>>
(* ------------------------------------------------------------------ *)
(** ** Insertion-ordered dictionaries with string keys

    A Python [dict] keeps its keys in insertion order; assigning to a key
    that is present replaces the value where it stands, assigning to a new
    key appends it, [del] removes the entry and raises [KeyError] when the
    key is absent. *)

Module Dict.

Definition t (V : Type) : Type := list (string * V).

Definition empty {V} : t V := [].

Fixpoint get {V} (k : string) (d : t V) : option V :=
  match d with
  | [] => None
  | (k', v) :: d' => if String.eqb k k' then Some v else get k d'
  end.

Definition mem {V} (k : string) (d : t V) : bool :=
  match get k d with Some _ => true | None => false end.

Fixpoint set {V} (k : string) (v : V) (d : t V) : t V :=
  match d with
  | [] => [(k, v)]
  | (k', v') :: d' =>
      if String.eqb k k' then (k', v) :: d' else (k', v') :: set k v d'
  end.

Fixpoint remove {V} (k : string) (d : t V) : t V :=
  match d with
  | [] => []
  | (k', v') :: d' =>
      if String.eqb k k' then d' else (k', v') :: remove k d'
  end.

(** [del d[k]]: [None] stands for [KeyError]. *)
Definition del {V} (k : string) (d : t V) : option (t V) :=
  if mem k d then Some (remove k d) else None.

Definition keys {V} (d : t V) : list string := map fst d.

End Dict.

(* ------------------------------------------------------------------ *)
(** ** Python values *)

(** The five NumPy functions the namespace binds. *)
Inductive npfun : Type := np_sqrt | np_exp | np_log | np_sin | np_cos.

#[warnings="-register-all"] Inductive pyval : Type :=
| VInt (z : Z)                       (* int *)
| VFloat (x : float)                 (* float *)
| VNpFloat (x : float)               (* numpy.float64 *)
| VComplex (re im : float)           (* complex *)
| VStr (s : string)                  (* str *)
| VFun (f : npfun)                   (* numpy.ufunc *)
| VDict (d : list (string * pyval)). (* dict *)

(** A real or complex number. *)
Definition is_number (v : pyval) : bool :=
  match v with
  | VInt _ | VFloat _ | VNpFloat _ | VComplex _ _ => true
  | VStr _ | VFun _ | VDict _ => false
  end.

Inductive pyexn : Type :=
| SyntaxError | NameError | TypeError | ZeroDivisionError | ValueError
| KeyError | AttributeError.

(** Outcome of a modelled Python computation: a value, a raised exception,
    or [Unmodelled] when the computation leaves the fragment described. *)
Inductive res (A : Type) : Type :=
| Val (a : A)
| Exn (e : pyexn)
| Unmodelled.
Arguments Val {A} a.
Arguments Exn {A} e.
Arguments Unmodelled {A}.

Definition bind {A B} (r : res A) (k : A -> res B) : res B :=
  match r with
  | Val a => k a
  | Exn e => Exn e
  | Unmodelled => Unmodelled
  end.

Notation "x <- r ;; k" := (bind r (fun x => k))
  (at level 61, r at next level, right associativity).

(* ------------------------------------------------------------------ *)
(** ** Binary64 helpers *)

Module F.

(** Integers of magnitude at most 2^53 are exactly representable. *)
Definition of_Z (z : Z) : option float :=
  if Z.abs z <=? 2 ^ 53 then
    Some (if 0 <=? z then PrimFloat.of_uint63 (Uint63.of_Z z)
          else PrimFloat.opp (PrimFloat.of_uint63 (Uint63.of_Z (- z))))
  else None.

Definition is_zero (x : float) : bool := PrimFloat.eqb x PrimFloat.zero.

Definition is_neg_zero (x : float) : bool :=
  match PrimFloat.classify x with NZero => true | _ => false end.

Definition is_pos_zero (x : float) : bool :=
  match PrimFloat.classify x with PZero => true | _ => false end.

Definition two : float := 0x1p+1%float.
Definition five : float := 0x1.4p+2%float.

End F.

(* ------------------------------------------------------------------ *)
(** ** The constant table *)

Definition np_pi : float := 0x1.921fb54442d18p+1%float.  (* 3.141592653589793 *)
Definition np_e : float := 0x1.5bf0a8b145769p+1%float.   (* 2.718281828459045 *)

(** [(1 + np.sqrt(5)) / 2] *)
Definition golden_ratio : float :=
  PrimFloat.div (PrimFloat.add PrimFloat.one (PrimFloat.sqrt F.five)) F.two.

Definition CONSTANTS : Dict.t pyval :=
  [ ("pi", VFloat np_pi);
    ("e", VFloat np_e);
    ("i", VComplex PrimFloat.zero PrimFloat.one);
    ("j", VComplex PrimFloat.zero PrimFloat.one);
    ("sqrt2", VNpFloat (PrimFloat.sqrt F.two));
    ("sqrt3", VNpFloat (PrimFloat.sqrt 0x1.8p+1%float));
    ("phi", VNpFloat golden_ratio);
    ("inf", VFloat PrimFloat.infinity);
    ("nan", VFloat PrimFloat.nan) ].

(** The dictionary [parse_value] passes to [eval] as local namespace. *)
Definition namespace : Dict.t pyval :=
  [ ("pi", VFloat np_pi);
    ("e", VFloat np_e);
    ("i", VComplex PrimFloat.zero PrimFloat.one);
    ("j", VComplex PrimFloat.zero PrimFloat.one);
    ("sqrt", VFun np_sqrt);
    ("sqrt2", VNpFloat (PrimFloat.sqrt F.two));
    ("sqrt3", VNpFloat (PrimFloat.sqrt 0x1.8p+1%float));
    ("phi", VNpFloat golden_ratio);
    ("inf", VFloat PrimFloat.infinity);
    ("exp", VFun np_exp);
    ("log", VFun np_log);
    ("sin", VFun np_sin);
    ("cos", VFun np_cos) ].

(** The dictionary [{"__builtins__": {}}] passed to [eval] as globals. *)
Definition eval_globals : Dict.t pyval := [ ("__builtins__", VDict []) ].

(** The builtins of the evaluation: the empty dictionary above. *)
Definition eval_builtins : Dict.t pyval := [].

(** Name resolution of [eval(text, globals, locals)]: locals, then globals,
    then the builtins. *)
Definition lookup_name (x : string) : option pyval :=
  match Dict.get x namespace with
  | Some v => Some v
  | None =>
      match Dict.get x eval_globals with
      | Some v => Some v
      | None => Dict.get x eval_builtins
      end
  end.

(* ------------------------------------------------------------------ *)
(** ** The expression fragment of [eval]

    Integer and imaginary literals, plain string literals, names, unary
    [+ -], binary [+ - * / **], parentheses and calls.  Any other input is
    answered [Unmodelled], except for the syntax errors singled out below. *)

Inductive token : Type :=
| TNum (z : Z) | TImag (z : Z) | TName (x : string) | TStr (s : string)
| TPlus | TMinus | TStar | TSlash | TPow | TLPar | TRPar | TComma.

(** The reserved words of Python 3.10+, and [__debug__], which the
    compiler replaces by a constant instead of looking it up. *)
Definition keywords : list string :=
  [ "False"; "None"; "True"; "and"; "as"; "assert"; "async"; "await";
    "break"; "class"; "continue"; "def"; "del"; "elif"; "else"; "except";
    "finally"; "for"; "from"; "global"; "if"; "import"; "in"; "is";
    "lambda"; "nonlocal"; "not"; "or"; "pass"; "raise"; "return"; "try";
    "while"; "with"; "yield"; "__debug__" ].

Definition squote : ascii := ascii_of_N 39.
Definition dquote : ascii := ascii_of_N 34.
Definition backslash : ascii := ascii_of_N 92.
Definition tab : ascii := ascii_of_N 9.

Definition is_quote (c : ascii) : bool :=
  Ascii.eqb c squote || Ascii.eqb c dquote.

(** Characters allowed inside a modelled string literal closed by [q]:
    printable ASCII other than the quote itself and the backslash. *)
Definition is_str_body (q c : ascii) : bool :=
  let n := Text.code c in
  ((32 <=? n) && (n <? 127))%N && negb (Ascii.eqb c q) && negb (Ascii.eqb c backslash).

Definition starts_with (p : ascii -> bool) (s : string) : bool :=
  match s with
  | EmptyString => false
  | String c _ => p c
  end.

(** Token for a run of digits [ds] followed by [rest].  A decimal integer
    literal is [0], zeros only, or starts with a non-zero digit; Python
    limits it to 4300 digits.  A literal with a superfluous leading zero
    that is followed by nothing able to continue a number raises
    [SyntaxError]. *)
Definition lex_number (ds rest : string) : res (token * string) :=
  let canonical :=
    match ds with
    | String "0" ds' => Text.forallb (fun c => Ascii.eqb c "0") ds'
    | _ => true
    end in
  let continues := starts_with (fun c => Text.is_ident_char c || Ascii.eqb c ".") rest in
  if negb (Nat.leb (String.length ds) 4300) then Unmodelled
  else if canonical then
    match rest with
    | String "j" rest' =>
        if starts_with Text.is_ident_char rest' then Unmodelled
        else Val (TImag (Text.digits_value 0 ds), rest')
    | _ =>
        if continues then Unmodelled
        else Val (TNum (Text.digits_value 0 ds), rest)
    end
  else if continues then Unmodelled
  else Exn SyntaxError.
<<
Look back at the entries above. Retype the line with "Ascii.eqb c squote || Ascii.eqb c dquote.", the line with "Definition lex_number (ds", and all lines in between.

  Ascii.eqb c squote || Ascii.eqb c dquote.

(** Characters allowed inside a modelled string literal closed by [q]:
    printable ASCII other than the quote itself and the backslash. *)
Definition is_str_body (q c : ascii) : bool :=
  let n := Text.code c in
  ((32 <=? n) && (n <? 127))%N && negb (Ascii.eqb c q) && negb (Ascii.eqb c backslash).

Definition starts_with (p : ascii -> bool) (s : string) : bool :=
  match s with
  | EmptyString => false
  | String c _ => p c
  end.

(** Token for a run of digits [ds] followed by [rest].  A decimal integer
    literal is [0], zeros only, or starts with a non-zero digit; Python
    limits it to 4300 digits.  A literal with a superfluous leading zero
    that is followed by nothing able to continue a number raises
    [SyntaxError]. *)
Definition lex_number (ds rest : string) : res (token * string) :=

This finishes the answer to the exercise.